INSTRUCTIONS FOR THE TASK: Please copy exactly the lines that run from the start of the entries to the line containing "Lemma other_interrupts st", inclusive.
___ RECORDS TO PROCESS ___
Lemma at_work_interrupts st : st ∈ ACTIVE_ATTEMPT_STATES → assertPlanAttemptTransitionV1 st A_interrupted = Ok tt.
Proof. intros Hst. each_of Hst. Qed.
Lemma live_interrupts st options :
  st ∈ LIVE_STEP_STATES → assertPlanStepTransitionV1 st S_interrupted options = Ok tt.
Proof. intros Hst. unfold LIVE_STEP_STATES in Hst. each_of Hst. Qed.
Lemma other_interrupts st options :
  st ∉ LIVE_STEP_STATES → assertPlanStepTransitionV1 st S_interrupted options = Err "PLAN_TRANSITION_INVALID".
Proof. intros Hst. destruct st; first [vm_compute; reflexivity | destruct Hst; unfold LIVE_STEP_STATES; set_solver]. Qed.

Section OneResolution.
Context `{JsEngine} (runId : string) (v : DraftView) (s : MutableStep) (a : MutableAttempt).
Context (input : DagRecoveryInputV1) (plan : SessionPlanGraphProjectionV3) (c : RecoveryCandidate).
Abbreviation k := (sp_stepId (cd_step c)).
Abbreviation aid := (ap_attemptId (cd_attempt c)).
Abbreviation p := (dv_plan v).
Hypothesis Hid : gr_planId plan = mp_planId p.
Hypothesis Hrev : gr_revision plan = mp_revision p.
Hypothesis Hshape : plan_shape (dv_ids v) p.
Hypothesis Hs : mget k (mp_steps p) = Some s.
Hypothesis Ha : mget aid (ms_attempts s) = Some a.
Hypothesis Hwork : ma_state a ∈ ACTIVE_ATTEMPT_STATES.

Abbreviation old := (typed_correlation input plan (cd_step c) aid (ap_childRunId (cd_attempt c))).

Lemma interrupt_attempt :
  draft_step runId v (old, attempt_to plan (cd_step c) aid A_interrupted (Some PROCESS_LOST)) =
    Ok (view_plan v (mutate_attempt p k aid lost_attempt)).
Proof.
  unfold draft_step, attempt_to. cbn [snd]. rewrite Hid, Hrev.
  erewrite attempt_changed_run; [reflexivity|exact Hs|done|done|done|exact Ha|by apply at_work_interrupts|set_solver].
Qed.

(** A step that is in none of these states is not interrupted. *)
Lemma interrupt_refused :
  ms_state s ∉ LIVE_STEP_STATES →
  draft_step runId (view_plan v (mutate_attempt p k aid lost_attempt))
    (old, step_to plan (cd_step c) S_interrupted None None (Some PROCESS_LOST)) = Err "SESSION_REDUCER_TRANSITION_INVALID".
Proof.
  intros Hother. unfold draft_step, step_to, on_step_state_changed. cbn [snd dv_plan view_plan ssc_planId ssc_planRevision ssc_stepId ssc_state].
  rewrite Hid, Hrev. change (mp_planId p) with (mp_planId (mutate_attempt p k aid lost_attempt)).
  change (mp_revision p) with (mp_revision (mutate_attempt p k aid lost_attempt)).
  erewrite (requireStep_of _ k); [|unfold mutate_attempt; rewrite mutate_step_get, decide_True, Hs by done; reflexivity].
  cbn [mbind res_bind]. change (ms_state (with_attempts s _)) with (ms_state s). by rewrite other_interrupts.
Qed.

Hypothesis Hlive : ms_state s ∈ LIVE_STEP_STATES.
Lemma interrupt_step :
  draft_step runId (view_plan v (mutate_attempt p k aid lost_attempt))
      (old, step_to plan (cd_step c) S_interrupted None None (Some PROCESS_LOST)) =
    Ok (view_plan v (mutate_step p k (lost_step aid))).
Proof.
  unfold draft_step, step_to. cbn [snd dv_plan view_plan]. rewrite Hid, Hrev.
  erewrite (step_changed_run _ k); [| |done|done|done| |done].
  2:{ unfold mutate_attempt. rewrite mutate_step_get, decide_True, Hs by done. reflexivity. }
  - cbn [fmap res_fmap mbind res_bind]. unfold mutate_attempt. rewrite mutate_step_step. done.
  - by apply live_interrupts.
Qed.

Hypothesis Hrunning : running_in runId (dv_runs v).
Abbreviation runs := (charged_all runId (dv_runs v) (option_list (cd_unknownUsage c))).

Lemma interruption_steps :
  draft_steps runId v (pair old <$> interruption_data plan c) =
    Ok {| dv_ids := dv_ids v; dv_plan := mutate_step p k (lost_step aid); dv_runs := runs |}.
Proof.
  unfold interruption_data. rewrite fmap_app, draft_steps_app. cbn [fmap list_fmap draft_steps].
  rewrite interrupt_attempt. cbn [mbind res_bind]. rewrite interrupt_step. cbn [mbind res_bind].
  destruct (cd_unknownUsage c) as [usage|]; cbn [fmap list_fmap draft_steps draft_step snd]; [|done].
  cbn [dv_runs view_plan]. by rewrite (proj1 (usage_charged _ _ usage Hrunning)).
Qed.

Lemma blocked_steps code :
  draft_steps runId v (recovery_drafts input plan (block_step c code)) =
    Ok {| dv_ids := dv_ids v; dv_plan := mutate_step p k (resolved_step (block_step c code)); dv_runs := runs |}.
Proof.
  unfold recovery_drafts. cbn [resolved_candidate]. rewrite draft_steps_app, interruption_steps.
  cbn [mbind res_bind draft_steps]. unfold draft_step, step_to. cbn [snd dv_plan]. rewrite Hid, Hrev.
  erewrite (step_changed_run _ k); [|by apply mutated_get|done..]. cbn [fmap res_fmap mbind res_bind]. by rewrite mutate_step_step.
Qed.

(** ** A new attempt *)

Section Restart.
Context (claim : DagRecoveredClaimV1).
Hypothesis Hlength : length (sp_attempts (cd_step c)) = length (ms_attempts s).
Hypothesis Hleft : Z.of_nat (length (ms_attempts s)) < ms_maxAttempts s.
Hypothesis Hattempt : stable_id "attempt" (rcl_attemptId claim) ∉ dv_ids v.
Hypothesis Hchild : stable_id "child-run" (rcl_childRunId claim) ∉ dv_ids v.
Hypothesis Hrequest : validateSubagentExecutionRequestV1 (SubagentExecutionRequest_js (rcl_request claim)) = Ok (rcl_request claim).
Hypothesis Hparent : sr_parentRunId (rcl_request claim) = ri_parentRunId input.
Hypothesis Hchildrun : sr_childRunId (rcl_request claim) = rcl_childRunId claim.

Abbreviation new := (typed_correlation input plan (cd_step c) (rcl_attemptId claim) (Some (rcl_childRunId claim))).
Abbreviation ids' := (stable_id "child-run" (rcl_childRunId claim) :: stable_id "attempt" (rcl_attemptId claim) :: dv_ids v).

Definition reserved_data : AttemptCreatedData :=
  {| ac_planId := mp_planId p; ac_planRevision := mp_revision p; ac_stepId := k;
     ac_attemptId := rcl_attemptId claim; ac_ordinal := Z.of_nat (length (sp_attempts (cd_step c))) + 1;
     ac_state := A_reserved; ac_childRunId := Some (rcl_childRunId claim) |}.
Definition reserved_again (s : MutableStep) : MutableStep :=
  with_attempts s (ms_attempts s ++ [(rcl_attemptId claim, new_attempt reserved_data)]).

Lemma lost_shape : plan_shape (dv_ids v) (mutate_step p k (lost_step aid)).
Proof.
  refine (draft_steps_shape runId v (pair old <$> interruption_data plan c) _ Hshape interruption_steps).
Qed.

Lemma reserve_again :
  on_attempt_created (dv_ids v) (Some (mutate_step p k (lost_step aid))) reserved_data =
    Ok (ids', mutate_step p k (reserved_again ∘ lost_step aid)).
Proof.
  erewrite (attempt_created_run _ k); [|by apply mutated_get|exact lost_shape|done|done|done|done| | |exact Hattempt|exact Hchild].
  - by rewrite mutate_step_step.
  - cbn. rewrite mupdate_length. by rewrite Hlength.
  - cbn. by rewrite mupdate_length.
Qed.

Lemma reserved_shape : step_shape ids' k (reserved_again (lost_step aid s)).
Proof.
  pose proof (on_attempt_created_shape _ (Some _) lost_shape _ _ reserve_again) as [_ Hsh].
  exact (ps_steps _ _ Hsh _ _ (mget_elem_inv _ _ _ (mutated_get _ _ _ _ Hs))).
Qed.
Lemma reserved_key : rcl_attemptId claim ∉ (ms_attempts (lost_step aid s)).*1.
Proof.
  intros ([k' a'] & Heq & Hin)%list_elem_of_fmap. cbn in Heq. apply Hattempt. rewrite Heq.
  pose proof (ps_steps _ _ lost_shape _ _ (mget_elem_inv _ _ _ (mutated_get _ _ _ _ Hs))) as Hsh.
  by apply (ssh_attempts _ _ _ Hsh k' a').
Qed.
Lemma reserved_get : mget (rcl_attemptId claim) (ms_attempts (reserved_again (lost_step aid s))) = Some (new_attempt reserved_data).
Proof. cbn. rewrite <-(mset_fresh _ (new_attempt reserved_data)) by apply reserved_key. apply mget_mset_eq. Qed.

(** The step is pending again, which its new attempt allows, and then runs. *)
Lemma pending_again :
  on_step_state_changed (Some (mutate_step p k (reserved_again ∘ lost_step aid)))
      {| ssc_planId := mp_planId p; ssc_planRevision := mp_revision p; ssc_stepId := k; ssc_state := S_pending;
         ssc_reason := Some recovery_retry_approved; ssc_newAttemptId := Some (rcl_attemptId claim); ssc_errorCode := None |} =
    Ok (mutate_step p k ((λ s, with_step_state s S_pending None) ∘ (reserved_again ∘ lost_step aid))).
Proof.
  erewrite (step_changed_run _ k); [|by apply mutated_get|done..| |done]; [by rewrite mutate_step_step|].
  unfold step_options, compose. cbn [ssc_newAttemptId ssc_reason mbind option_bind]. rewrite reserved_get.
  cbn [ssc_state ma_ordinal new_attempt ma_state reserved_data ac_ordinal ac_state].
  change (ms_state (reserved_again (lost_step aid s))) with S_interrupted.
  replace (_ =? _) with true; [done|]. symmetry. apply Z.eqb_eq. unfold reserved_again, lost_step.
  cbn [ms_attempts with_attempts with_step_state]. rewrite length_app, mupdate_length, Hlength. cbn [length]. lia.
Qed.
___
WRITTEN RESPONSE:
Lemma at_work_interrupts st : st ∈ ACTIVE_ATTEMPT_STATES → assertPlanAttemptTransitionV1 st A_interrupted = Ok tt.
Proof. intros Hst. each_of Hst. Qed.
Lemma live_interrupts st options :
  st ∈ LIVE_STEP_STATES → assertPlanStepTransitionV1 st S_interrupted options = Ok tt.
Proof. intros Hst. unfold LIVE_STEP_STATES in Hst. each_of Hst. Qed.
Lemma other_interrupts st options :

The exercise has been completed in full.